Notre dâb qu’on dit aux cieux,

(C’est y qu’on n’ pourrait pas s’entendre !)

Notre daron qui êt’s si loin
Si aveug’, si sourd et si vieux,

(C’est y qu’on n’ pourrait pas s’entendre !)

Que Notre effort soit sanctifié,
Que Notre Règne arrive
À Nous les Pauvr’s d’pis si longtemps,

(C’est y qu’on n’ pourrait pas s’entendre !)

Su’ la Terre où nous souffrons
Où l’on nous a crucifiés
Ben pus longtemps que vot’ pauv’ fieu
Qu’a d’jà voulu nous dessaler,

(C’est y qu’on n’ pourrait pas s’entendre !)

Que Notre volonté soit faite
Car on vourait le Monde en fête,
D’ la vraie Justice et d’ la Bonté,

(C’est y qu’on n’ pourrait pas s’entendre !)

Donnez-nous tous les jours l’ brich’ton régulier
(Autrement nous tâch’rons d’ le prendre) ;
Fait’s qu’un gas qui meurt de misère
Soye pus qu’un cas très singulier.

(C’est y qu’on n’ pourrait pas s’entendre !)

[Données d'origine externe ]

Lemma subscriptions_accumulate_witness :
  is_Some (_core sample_subscribing) ∧
  length (subscriptions
            (exec [op_core_paired (7 : @RoonCore sample_interfaces);
                   op_core_unpaired (7 : @RoonCore sample_interfaces);
                   op_core_paired (7 : @RoonCore sample_interfaces)] sample_subscribing)) = 4.
Proof.
  split; [exists 0; reflexivity|].
  apply (subscriptions_accumulate
           [op_core_paired (7 : @RoonCore sample_interfaces);
            op_core_unpaired (7 : @RoonCore sample_interfaces);
            op_core_paired (7 : @RoonCore sample_interfaces)] sample_subscribing).
  exists 0. reflexivity.
Defined.

Lemma update_options_then_start_requires_witness :
  is_start (op_start_discovery None) = true ∧
  _core (constructor sample_options) = None ∧
  p_setting_of require_transport RoonKit_RoonApiTransport = Some (Some required) ∧
  ∃ required_services optional_services a,
    api_init_services required_services optional_services a ∈
      calls (exec [op_update_options require_transport; op_start_discovery None]
               (constructor sample_options)) ∧
    RoonKit_RoonApiTransport ∈ required_services.
Proof.
  split; [reflexivity|]. split; [reflexivity|]. split; [reflexivity|].
  apply (update_options_then_start_requires (op_start_discovery None)
           (constructor sample_options) require_transport RoonKit_RoonApiTransport);
    reflexivity.
Defined.

Lemma host_calls_emit_nothing_witness :
  is_host_call (op_set_status "ready" None) = true ∧
  emitted (calls (after (op_set_status "ready" None) sample_started)) =
    emitted (calls sample_started).
Proof.
  split; [reflexivity|].
  apply (host_calls_emit_nothing (op_set_status "ready" None) sample_started).
  reflexivity.
Defined.

Lemma console_gets_one_line_per_status_witness :
  is_Some (_core sample_started) ∧
  console_lines
    (calls (exec [op_set_status "ready" None;
                  op_core_paired (7 : @RoonCore sample_interfaces);
                  op_set_status "lost" (Some true)] sample_started)) =
    [console_log "Extension Status: ready"; console_error "Extension Error: lost"].
Proof.
  split; [exists 0; reflexivity|].
  apply (console_gets_one_line_per_status
           [op_set_status "ready" None;
            op_core_paired (7 : @RoonCore sample_interfaces);
            op_set_status "lost" (Some true)] sample_started).
  exists 0. reflexivity.
Defined.

Lemma notifications_become_events_witness :
  is_Some (_core sample_subscribing) ∧
  lifecycle_events
    (emitted (calls (exec [op_core_paired (7 : @RoonCore sample_interfaces);
                           op_deliver_zones 1 ("Changed" : @RoonSubscriptionResponse sample_interfaces)
                             (11 : @RoonApiTransportZones sample_interfaces);
                           op_core_unpaired (7 : @RoonCore sample_interfaces)]
                       sample_subscribing))) =
    [ev_core_paired (7 : @RoonCore sample_interfaces);
     ev_core_unpaired (7 : @RoonCore sample_interfaces)].
Proof.
  split; [exists 0; reflexivity|].
  apply (notifications_become_events
           [op_core_paired (7 : @RoonCore sample_interfaces);
            op_deliver_zones 1 ("Changed" : @RoonSubscriptionResponse sample_interfaces)
                             (11 : @RoonApiTransportZones sample_interfaces);
            op_core_unpaired (7 : @RoonCore sample_interfaces)] sample_subscribing).
  exists 0. reflexivity.
Defined.
(** A table of start points without a second line: the index is taken
    before the [try], and the [IndexError] leaves [GetCoeff]. *)
Lemma GetCoeff_start_unreadable (vect : string) tr :
  nth_error (split nl (grass_stdout tr (start_cmd vect))) 1 = None ->
  Preproc.GetCoeff vect tr = (Raise IndexError, tr ++ [Read (start_cmd vect)]).
Proof.
  intros H. unfold Preproc.GetCoeff, bind at 1, read_command at 1.
  fold (start_cmd vect). unfold bind at 1. rewrite (index_none _ _ _ H).
  reflexivity.
Qed.

(** Both points read: the quotient of the differences, or [10**9] for a
    vertical line. *)
Lemma GetCoeff_slope (vect : string) tr x_start y_start x_end y_end :
  point_of (grass_stdout tr (start_cmd vect)) = Some (x_start, y_start) ->
  point_of (grass_stdout (tr ++ [Read (start_cmd vect)]) (end_cmd vect))
  = Some (x_end, y_end) ->
  Preproc.GetCoeff vect tr
  = (Ok (if PrimFloat.eqb (x_end - x_start) 0 then Preproc.vertical
         else ((y_end - y_start) / (x_end - x_start))%float),
     tr ++ [Read (start_cmd vect); Read (end_cmd vect)]).
Proof.
  unfold point_of. intros Hs He.
  destruct (nth_error (split nl (grass_stdout tr (start_cmd vect))) 1)
    as [rs|] eqn:Ers; [|discriminate].
  destruct (nth_error (split "|" rs) 1) as [fxs|] eqn:Efxs; [|discriminate].
  destruct (nth_error (split "|" rs) 2) as [fys|] eqn:Efys; [|discriminate].
  destruct (float_of_str fxs) as [xs|] eqn:Exs; [|discriminate].
  destruct (float_of_str fys) as [ys|] eqn:Eys; [|discriminate].
  injection Hs as -> ->.
  destruct (nth_error (split nl _) 1) as [re|] eqn:Ere in He; [|discriminate].
  destruct (nth_error (split "|" re) 1) as [fxe|] eqn:Efxe; [|discriminate].
  destruct (nth_error (split "|" re) 2) as [fye|] eqn:Efye; [|discriminate].
  destruct (float_of_str fxe) as [xe|] eqn:Exe; [|discriminate].
  destruct (float_of_str fye) as [ye|] eqn:Eye; [|discriminate].
  injection He as -> ->.
  unfold Preproc.GetCoeff, bind at 1, read_command at 1. fold (start_cmd vect).
  unfold bind at 1. rewrite (index_some _ _ _ _ Ers).
  unfold try_except, bind, read_command, py_float. fold (end_cmd vect).
  rewrite (index_some _ _ _ _ Efxs), Exs. cbn [ret].
  rewrite (index_some _ _ _ _ Efys), Eys. cbn [ret].
  rewrite (index_some _ _ _ _ Ere).
  rewrite (index_some _ _ _ _ Efxe), Exe. cbn [ret].
  rewrite (index_some _ _ _ _ Efye), Eye. cbn [ret].
  unfold py_div.
  destruct (PrimFloat.eqb (x_end - x_start) 0); cbn [negb ret];
    rewrite <- app_assoc; reflexivity.
Qed.
(** * go-mocktesting: a recording double of [*testing.T]

    Shallow embedding of [t.go] and [mocktesting.go] (package
    [mocktesting]) together with the properties of the double's state
    machine: failure counting, abort signalling, logging, sub-test naming,
    failure propagation and configuration inheritance.

    Layout:
    - [Go_int]  : Go's [int] with its wrap-around;
    - [Fmt]     : the part of package [fmt] the double relies on;
    - [Strs]    : [strings.ReplaceAll] for a one-byte pattern;
    - the state monad [M] with the three ways a goroutine can end;
    - the record [T], its methods, the store of [*T] objects, [Run];
    - [prog], the test programs that drive the double;
    - lemmas and theorems. *)

From Stdlib Require Import ZArith List Ascii String Bool Lia.
From stdpp Require Import base option list strings gmap pretty.

Open Scope string_scope.
Open Scope Z_scope.

(** ** Go's [int] *)

Module Go_int.

(** [int] is 64 bits wide on the targets considered here; signed
    overflow wraps around (two's complement). *)
Definition bits : Z := 64.
Definition max_int : Z := 2 ^ (bits - 1) - 1.
Definition min_int : Z := - 2 ^ (bits - 1).

Definition wrap (z : Z) : Z :=
  (z + 2 ^ (bits - 1)) mod 2 ^ bits - 2 ^ (bits - 1).

(** [x++] *)
Definition incr (x : Z) : Z := wrap (x + 1).

Definition in_range (z : Z) : Prop := min_int <= z <= max_int.

End Go_int.

(** ** Package [fmt] *)

Module Fmt.

(** The dynamic values handed to [args ...interface{}].  [VErr] is an
    [error], carried by the text its [Error()] method returns. *)
Inductive value : Type :=
| VStr (s : string)
| VInt (z : Z)
| VBool (b : bool)
| VErr (msg : string).

Definition is_string (v : value) : bool :=
  match v with VStr _ => true | _ => false end.

(** The default form, verb [%v]. *)
Definition fmt_v (v : value) : string :=
  match v with
  | VStr s => s
  | VInt z => pretty z
  | VBool true => "true"
  | VBool false => "false"
  | VErr m => m
  end.

Definition type_name (v : value) : string :=
  match v with
  | VStr _ => "string"
  | VInt _ => "int"
  | VBool _ => "bool"
  | VErr _ => "*fmt.wrapError"
  end.

Definition newline : ascii := ascii_of_nat 10.
Definition nl : string := String newline "".

(** [fmt.Sprintln]: the operands in their default form, a space between
    every two of them, and a newline at the end. *)
Fixpoint join_space (l : list string) : string :=
  match l with
  | [] => ""
  | [s] => s
  | s :: rest => s +:+ " " +:+ join_space rest
  end.

Definition Sprintln (args : list value) : string :=
  join_space (map fmt_v args) +:+ nl.

(** [fmt.Sprintf], for formats built from plain text, [%%] and the verbs
    [%v], [%s] and [%d] without flags.  A verb that does not fit its
    operand, or any other verb character, is rendered the way [fmt]
    renders a bad verb; a missing operand and left-over operands are
    reported the way [fmt] reports them. *)
Definition bad_verb (c : ascii) (v : value) : string :=
  "%!" +:+ String c ("(" +:+ type_name v +:+ "=" +:+ fmt_v v +:+ ")").

Definition verb (c : ascii) (v : value) : string :=
  match c, v with
  | "v"%char, _ => fmt_v v
  | "s"%char, VStr s => s
  | "s"%char, VErr m => m
  | "d"%char, VInt z => pretty z
  | _, _ => bad_verb c v
  end.

Fixpoint extra_list (args : list value) : string :=
  match args with
  | [] => ""
  | [v] => type_name v +:+ "=" +:+ fmt_v v
  | v :: rest => type_name v +:+ "=" +:+ fmt_v v +:+ ", " +:+ extra_list rest
  end.

Definition extra (args : list value) : string :=
  match args with
  | [] => ""
  | _ => "%!(EXTRA " +:+ extra_list args +:+ ")"
  end.

Fixpoint Sprintf (format : string) (args : list value) : string :=
  match format with
  | "" => extra args
  | String "%" "" => "%!(NOVERB)" +:+ extra args
  | String "%" (String "%" rest) => String "%" (Sprintf rest args)
  | String "%" (String c rest) =>
      match args with
      | [] => "%!" +:+ String c "(MISSING)" +:+ Sprintf rest []
      | v :: args' => verb c v +:+ Sprintf rest args'
      end
  | String c rest => String c (Sprintf rest args)
  end.

(** [fmt.Sprintf("%02d", i)] for a counter [i >= 0]: decimal, padded
    with a zero on the left to a width of at least two. *)
Definition Sprintf_02d (i : nat) : string :=
  if (i <? 10)%nat then "0" +:+ pretty i else pretty i.

(** [fmt.Errorf(prefix + "%w", err)]: the message of the wrapping error. *)
Definition Errorf_w (prefix : string) (err : string) : string :=
  prefix +:+ err.

End Fmt.

(** ** Package [strings] *)

Module Strs.

(** [strings.ReplaceAll(s, old, new)] where [old] is one byte long. *)
Fixpoint ReplaceAll (s : string) (old : ascii) (new : string) : string :=
  match s with
  | "" => ""
  | String c rest =>
      if Ascii.eqb c old then new +:+ ReplaceAll rest old new
      else String c (ReplaceAll rest old new)
  end.
(** X3: a compiled definition assigns each stream id once: the ids of its
    stream parameters, of its constant streams and of the outputs of its
    applications are pairwise distinct, none of them is visible in the
    outer stream environment, and none is among the external references
    returned with the definition. *)
Theorem compiled_single_assignment (fuel : nat) (definition : Node)
    (outerStreamEnvironment : CompilationStreamEnvironment)
    (outerFunctionEnvironment : CompilationFunctionEnvironment)
    (cd : CompiledDefinition) (ext : gset StreamID) :
  compileTreeDefinition fuel definition outerStreamEnvironment
    outerFunctionEnvironment = Ok (cd, ext) →
  NoDup (definedStreamIds cd)
  ∧ ∀ sid, sid ∈ definedStreamIds cd →
           Env.has outerStreamEnvironment sid = false ∧ sid ∉ ext.
Proof.
  intros Hrun.
  assert (Hext : ∀ ref, ref ∈ ext → Env.has outerStreamEnvironment ref = true)
    by (intros ref; by eapply compile_external_closed).
  destruct fuel as [|fuel]; [done|].
  apply compile_Ok_inv in Hrun
    as (fid & sparams & fparams & body & L & localDefs & st & ->
        & HL & _ & Hst & -> & ->).
  pose proof (collectLocals_collected _ _ _ _ _ HL) as Hcol.
  pose proof (collected_scope _ _ _ _ Hcol) as HN.
  destruct (body_resolved _ _ _ _ HN Hst) as [order Hres].
  pose proof (collectLocals_registered _ _ _ _ _ HL)
    as [_ _ Hnd _ _ Hfresh _ _ _ _ _].
  destruct (resolved_defined_ids _ _ _ _ sparams Hres Hnd) as [Hnd' Hsub].
  unfold definedStreamIds. cbn. split; [done|].
  assert (Hvis : ∀ sid,
            sid ∈ sparams ++ (CompiledDef.sid <$> constStreams st)
                  ++ flat_map CompiledDef.sids (apps st) →
            Env.has outerStreamEnvironment sid = false).
  { intros sid [Hsid|Hsid]%elem_of_app; apply Hfresh; [set_solver|].
    apply elem_of_app. right. by apply Hsub. }
  intros sid Hsid. split; [by apply Hvis|].
  intros Hin. apply Hext in Hin. rewrite (Hvis sid Hsid) in Hin. done.
Qed.

Lemma compiled_single_assignment_witness :
  ∃ cd ext,
    compileTreeDefinition 8 multiOutput (Env.new None)
      (seededFunctionEnvironment globalFunctions) = Ok (cd, ext)
    ∧ definedStreamIds cd = ["x"; "p"; "q"; "r"]
    ∧ NoDup (definedStreamIds cd)
    ∧ ∀ sid, sid ∈ definedStreamIds cd →
             Env.has (Env.new None : CompilationStreamEnvironment) sid = false
             ∧ sid ∉ ext.
Proof.
  eexists _, _. split; [vm_compute; reflexivity|]. split; [reflexivity|].
  apply (compiled_single_assignment 8 multiOutput (Env.new None)
           (seededFunctionEnvironment globalFunctions)).
  vm_compute; reflexivity.
Defined.

(** ** The yield ids *)

Lemma length_arraySet {A} (xs : list (option A)) i x :
  length (arraySet xs i x) = length xs `max` S i.
Proof.
  unfold arraySet. case_decide as Hlt.
  - rewrite length_insert. lia.
  - rewrite !length_app, length_replicate. cbn. lia.
Qed.

Lemma lookup_arraySet {A} (xs : list (option A)) i x j :
  j < length (arraySet xs i x) →
  arraySet xs i x !! j
  = if decide (j = i) then Some (Some x)
    else if decide (j < length xs) then xs !! j else Some None.
Proof.
  rewrite length_arraySet. intros Hj. unfold arraySet.
  case_decide as Hlt.
  - destruct (decide (j = i)) as [->|Hne].
    + by rewrite list_lookup_insert_eq.
    + rewrite list_lookup_insert_ne by done.
      rewrite decide_True by lia. done.
  - destruct (decide (j < length xs)) as [Hin|Hout].
    + rewrite lookup_app_l by done. by rewrite decide_False by lia.
    + rewrite lookup_app_r by lia.
      destruct (decide (j = i)) as [->|Hne].
      * rewrite list_lookup_middle; [done|]. by rewrite length_replicate.
      * rewrite lookup_app_l by (rewrite length_replicate; lia).
        apply lookup_replicate_2. lia.
Qed.

Lemma max_list_snoc (ns : list nat) n : max_list (ns ++ [n]) = max_list ns `max` n.
Proof. induction ns as [|m ns IH]; cbn; [lia|]. rewrite IH. lia. Qed.

(** The entries of the body the loop has gone through determine the
    array of yield ids. *)
Lemma body_yields L fuel body st :
  forM (bodyStep L fuel) body initialState = Ok st →
  length (yieldIds st) = max_list (S <$> omap yieldIndex body)
  ∧ ∀ i, i < length (yieldIds st) →
         yieldIds st !! i = Some (last (omap (yieldAt i) body)).
Proof.
  apply (forM_prefix_invariant
           (λ pre s,
              length (yieldIds s) = max_list (S <$> omap yieldIndex pre)
              ∧ ∀ i, i < length (yieldIds s) →
                     yieldIds s !! i = Some (last (omap (yieldAt i) pre))));
    [|split; [done|cbn; intros; lia]].
  intros pre entry post s s' _ [Hlen Hget]
    [(idx & expr & sid & s1 & -> & Hrun & Hret & _ & ->)|[Hstream Hrun]]
    %bodyStep_Ok_inv;
    apply traverse_framed in Hrun as [[_ _ _ Hy _] _].
  - cbn [yieldIds setYield]. rewrite Hy.
    rewrite length_arraySet, !omap_app, fmap_app. cbn.
    rewrite max_list_snoc, <- Hlen. split; [done|].
    intros i Hi. rewrite lookup_arraySet by (by rewrite length_arraySet).
    rewrite omap_app. cbn. unfold returnedId. rewrite Hret.
    destruct (decide (idx = i)) as [->|Hne].
    + rewrite decide_True by done. by rewrite last_snoc.
    + rewrite decide_False by done. cbn. rewrite app_nil_r.
      case_decide as Hin; [by apply Hget|].
      rewrite Hlen in Hin. do 2 f_equal. symmetry.
      destruct (last _) as [sid'|] eqn:Hlast; [|done].
      apply last_Some in Hlast as [l' Hl']. destruct Hin.
      assert (Hidx : i ∈ omap yieldIndex pre).
      { assert (Hsid : sid' ∈ omap (yieldAt i) pre) by (rewrite Hl'; set_solver).
        apply list_elem_of_omap in Hsid as (e & He & Hat).
        apply list_elem_of_omap. exists e. split; [done|].
        destruct e; try done. cbn in *. by case_decide; simplify_eq. }
      apply (max_list_elem_of_le (S i)).
      apply list_elem_of_fmap.
      exists i. split; [done|]. done.
  - rewrite Hy, !omap_app.
    assert (Hnone : yieldIndex entry = None ∧ ∀ i, yieldAt i entry = None)
      by (by destruct entry).
    destruct Hnone as [Hidx Hat]. cbn. rewrite Hidx. cbn. rewrite app_nil_r.
    split; [done|]. intros i Hi. rewrite omap_app. cbn. rewrite Hat. cbn.
    rewrite app_nil_r. by apply Hget.
Qed.

(** X4: the yield ids of a compiled definition, when every output index
    yielded in the body is an array index: the array is as long as the
    largest output index yielded in the body requires, position [i] holds
    the id returned by the expression of the last body entry that yields at
    index [i], and it is a hole when no entry yields at [i]. *)
Theorem yield_ids_by_index (fuel : nat) (fid : FunctionID)
    (sparams : list StreamID) (fparams : list FunctionID) (body : list Node)
    (outerStreamEnvironment : CompilationStreamEnvironment)
    (outerFunctionEnvironment : CompilationFunctionEnvironment)
    (cd : CompiledDefinition) (ext : gset StreamID) :
  forallb isArrayIndex (omap yieldIndex body) = true →
  compileTreeDefinition fuel
    (TreeFunctionDefinition fid sparams fparams body)
    outerStreamEnvironment outerFunctionEnvironment = Ok (cd, ext) →
  length (CompiledDef.yieldIds cd) = max_list (S <$> omap yieldIndex body)
  ∧ ∀ i, i < length (CompiledDef.yieldIds cd) →
         CompiledDef.yieldIds cd !! i = Some (last (omap (yieldAt i) body)).
Proof.
  intros _. destruct fuel as [|fuel]; [done|].
  intros (fid0 & sparams0 & fparams0 & body0 & L & localDefs & st
          & [= <- <- <- <-] & _ & _ & Hst & -> & _)%compile_Ok_inv.
  cbn. by eapply body_yields.
Qed.

Lemma yield_ids_by_index_witness :
  ∃ cd ext,
    forallb isArrayIndex [2; 0; 2] = true
    ∧ compileTreeDefinition 5 repeatedYield (Env.new None)
      (seededFunctionEnvironment globalFunctions) = Ok (cd, ext)
    ∧ CompiledDef.yieldIds cd = [Some "b"; None; Some "b"]
    ∧ length (CompiledDef.yieldIds cd)
      = max_list (S <$> omap yieldIndex
                          [ YieldExpression 2 (NumberLiteral 1 "a" 1);
                            YieldExpression 0 (NumberLiteral 2 "b" 2);
                            YieldExpression 2 (StreamReference 3 "b") ])
    ∧ ∀ i, i < length (CompiledDef.yieldIds cd) →
           CompiledDef.yieldIds cd !! i
           = Some (last (omap (yieldAt i)
                           [ YieldExpression 2 (NumberLiteral 1 "a" 1);
                             YieldExpression 0 (NumberLiteral 2 "b" 2);
                             YieldExpression 2 (StreamReference 3 "b") ])).
Proof.
  eexists _, _. split; [reflexivity|].
  split; [vm_compute; reflexivity|]. split; [reflexivity|].
  eapply (yield_ids_by_index 5 "main" [] [] _ (Env.new None)
           (seededFunctionEnvironment globalFunctions)).
  - reflexivity.
  - vm_compute; reflexivity.
Defined.

(** ** The resolver: what a call adds *)

(** A call that returns has only appended to the constant specs and to
    the application specs, and only added to the external references. *)
Lemma traverse_grows L fuel node st st' :
  traverseStreamExpr L fuel node st = Ok st' →
  constStreams st `prefix_of` constStreams st'
  ∧ apps st `prefix_of` apps st'
  ∧ externalReferencedStreamIds st ⊆ externalReferencedStreamIds st'.
Proof.
  revert node st st'. induction fuel as [|fuel IH]; intros node st st' Hrun;
    [done|].
  apply traverse_Ok_inv in Hrun.
  traverse_cases Hrun; cbn.
  - done.
  - split_and!; [by apply prefix_app_r|done|done].
  - done.
  - by apply IH in Hrun.
  - split_and!; [done|done|set_solver].
  - assert (Hloop : constStreams st `prefix_of` constStreams st1
                    ∧ apps st `prefix_of` apps st1
                    ∧ externalReferencedStreamIds st
                      ⊆ externalReferencedStreamIds st1).
    { eapply (sargs_invariant
                (λ s, constStreams st `prefix_of` constStreams s
                      ∧ apps st `prefix_of` apps s
                      ∧ externalReferencedStreamIds st
                        ⊆ externalReferencedStreamIds s));
        [| |exact Hsargs]; [|done].
      intros x s s' _ (Hc & Ha & He) (Hc' & Ha' & He')%IH.
      split_and!; [by etrans|by etrans|set_solver]. }
    destruct Hloop as (Hc & Ha & He).
    split_and!; [done|by apply prefix_app_r|done].
Qed.

(** X5: a call of the resolver that returns has left the temporary marks as
    it found them, has kept the permanent marks and added the one of its
    node, has left the yield ids alone, has only appended to the constant
    specs and to the application specs, and has only added to the external
    references. *)
Theorem resolver_call_effects (L : Locals) (fuel : nat) (node : Node)
    (st st' : CompileState) :
  traverseStreamExpr L fuel node st = Ok st' →
  temporaryMarked st' = temporaryMarked st
  ∧ permanentMarked st ⊆ permanentMarked st'
  ∧ marked (permanentMarked st') node = true
  ∧ yieldIds st' = yieldIds st
  ∧ constStreams st `prefix_of` constStreams st'
  ∧ apps st `prefix_of` apps st'
  ∧ externalReferencedStreamIds st ⊆ externalReferencedStreamIds st'.
Proof.
  intros Hrun.
  destruct (traverse_Ok_nodeId _ _ _ _ _ Hrun) as [o Ho].
  pose proof (traverse_framed _ _ _ _ _ Hrun) as [[Ht Hp _ Hy _] Hmark].
  pose proof (traverse_grows _ _ _ _ _ Hrun) as (Hc & Ha & He).
  split_and!; try done. apply (marked_true _ _ o); auto.
Qed.

Lemma resolver_call_effects_witness :
  let st' := permanentAdd 7 (addExternal "x" initialState) in
  traverseStreamExpr shadowingLocals 1 (StreamReference 7 "x") initialState
    = Ok st'
  ∧ temporaryMarked st' = temporaryMarked initialState
  ∧ permanentMarked initialState ⊆ permanentMarked st'
  ∧ marked (permanentMarked st') (StreamReference 7 "x") = true
  ∧ yieldIds st' = yieldIds initialState
  ∧ constStreams initialState `prefix_of` constStreams st'
  ∧ apps initialState `prefix_of` apps st'
  ∧ externalReferencedStreamIds initialState
    ⊆ externalReferencedStreamIds st'.
Proof.
  split; [vm_compute; reflexivity|].
  apply (resolver_call_effects shadowingLocals 1 (StreamReference 7 "x")).
  vm_compute; reflexivity.
Defined.

(** X6: resolution is idempotent: a call that has returned, made again in
    the state it returned, returns that state unchanged. *)
Theorem resolver_call_idempotent (L : Locals) (fuel : nat) (node : Node)
    (st st' : CompileState) :
  traverseStreamExpr L fuel node st = Ok st' →
  traverseStreamExpr L fuel node st' = Ok st'.
Proof.
  intros Hrun. destruct fuel as [|fuel]; [done|].
  destruct (traverse_Ok_nodeId _ _ _ _ _ Hrun) as [o Ho].
  apply traverse_framed in Hrun as [_ Hmark].
  apply traverse_permanent_marked. apply (marked_true _ _ o); auto.
Qed.

Lemma resolver_call_idempotent_witness :
  ∃ st',
    traverseStreamExpr shadowingLocals 1 (StreamReference 7 "x") initialState
      = Ok st'
    ∧ traverseStreamExpr shadowingLocals 1 (StreamReference 7 "x") st' = Ok st'.
Proof.
  eexists. split; [vm_compute; reflexivity|].
  apply (resolver_call_idempotent shadowingLocals 1 (StreamReference 7 "x")
           initialState).
  vm_compute; reflexivity.
Defined.

(** ** The resolver: every marked node has been processed *)

Lemma Processed_mono L st st' node :
  permanentMarked st ⊆ permanentMarked st' →
  externalReferencedStreamIds st ⊆ externalReferencedStreamIds st' →
  Processed L st node → Processed L st' node.
Proof.
  intros Hp He. destruct node as [| | | |o ref|o aid outs func sargs fargs| | |];
    cbn; try done.
  - case_bool_decide.
    + intros [?|(target & ot & ? & ? & ?)]; [by left|right].
      exists target, ot. split_and!; [done..|]. by apply Hp.
    + intros [? ?]. split; [done|]. by apply He.
  - intros (Hf & Hs & Hfs). split_and!; [done| |done].
    intros x Hx. destruct (Hs x Hx) as (ox & sid & ? & ? & ? & ?).
    exists ox, sid. split_and!; [done| |done..]. by apply Hp.
Qed.
(** X3: the check sends at most one message, and a message it sends goes to
    the owner's address, carries the event's title in its subject and
    attaches the stored artifacts whose file is there and nothing else: a
    path is attached exactly when it is the booking's [qr_path] or
    [pdf_path], is not empty and names an existing file; with no mail object
    or no server configured the check sends nothing. *)
Theorem finalize_mail rt ev owner b :
  let out := finalize_booking_if_ready rt ev owner b in
  (snd out = []
   \/ exists u addr e files,
        owner = Some u /\ User.email u = Some addr /\ ev = Some e
        /\ snd out = [mkMsg addr ("Ticket for " ++ Event.title e) files]
        /\ forall p,
             In p files
             <-> (Booking.qr_path (fst out) = Some p
                  \/ Booking.pdf_path (fst out) = Some p)
                 /\ p <> "" /\ path_exists rt p = true)
  /\ (mail rt = false \/ MAIL_SERVER rt = "" -> snd out = []).
Proof.
  cbv zeta. unfold finalize_booking_if_ready.
  destruct (Booking.faculty_approved b && Booking.organizer_approved b
            && negb (String.eqb (Booking.status b) "confirmed"));
    [|split; [now left|reflexivity]].
  cbn [fst snd].
  destruct owner as [u|]; [|split; [now left|reflexivity]].
  destruct (User.email u) as [addr|] eqn:Haddr;
    [|split; [now left|reflexivity]].
  unfold send_ticket_email.
  destruct (mail rt) eqn:Hmail; cbn [andb negb orb];
    [|split; [now left|reflexivity]].
  destruct (String.eqb_spec addr ""); [split; [now left|reflexivity]|].
  destruct (String.eqb_spec (MAIL_SERVER rt) "") as [Hsrv|Hsrv];
    [split; [now left|reflexivity]|].
  destruct ev as [e|]; [|split; [now left|reflexivity]].
  destruct (smtp_accepts rt addr); [|split; [now left|reflexivity]].
  split.
  - right. eexists u, addr, e, _.
    split; [reflexivity|]. split; [assumption|]. split; [reflexivity|].
    split; [reflexivity|].
    intros p. rewrite in_app_iff, !attached_In. tauto.
  - intros [H|H]; [discriminate|contradiction].
Qed.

Donnez-nous l’ poil et la fierté
Et l’estomac de nous défendre,

(Des fois qu’on pourrait pas s’entendre !)

Pardonnez-nous les offenses
Que l’on nous fait et qu’on laiss’ faire
Et ne nous laissez pas succomber à la tentation
De nous endormir dans la misère
Et délivrez-nous de la douleur

(Ainsi soit-il !) 

 

 

Transformer le pain en brich’ton ne suffit pas à faire un poète. Né Gabriel Randon en 1867, le Parisien Jehan Rictus innove moins dans la forme que dans le propos. Fini le vagabond prétendument libre. Ses vers disent la misère des Écrasés. Enfant martyr battu par sa mère, l’auteur a connu les nuits dehors. Dans les cabarets montmartrois, le succès vient avec son choix d’une « langue populaire ». Il avale les e, corrompt la syntaxe, parsème son œuvre de termes argotiques, sans jamais verser dans l’hermétisme. La bourgeoisie invite le phénomène pour le voir manger. Le voici devenu un « apéritif vivant ». Le Notre Père ci-dessus clôt son long poème le plus célèbre, Le Revenant. Un Pauvre heurte le Christ au coin d’une rue. Le fils (l’fieu) de Dieu est redescendu ! L’occasion de lui dire ses quatre vérités. Hélas, ce n’était qu’un reflet : celui du Pauvre lui-même dans une vitrine. « On perd son temps à s’engueuler… » Et pourtant, cette confusion est à l’origine de cette prière finale, inversée. Il est temps qu’advienne la volonté d’un Peuple crucifié « de son éternel Labeur mécanique sans Amour et sans joie ». Et que les masses enfin déniaisées (dessalées) aient le courage (l’ poil) de se défendre. Ne nous y trompons pas : le fataliste Gabriel Randon ne croit sans doute pas au Grand Soir. « Chien sans collier », selon le mot d’Heredia, proche après-guerre des monarchistes, il cherche avant tout à susciter le remords. Car son Pauvre manque autant de soupe que d’amitié, de pain que d’un amour vrai, introuvable.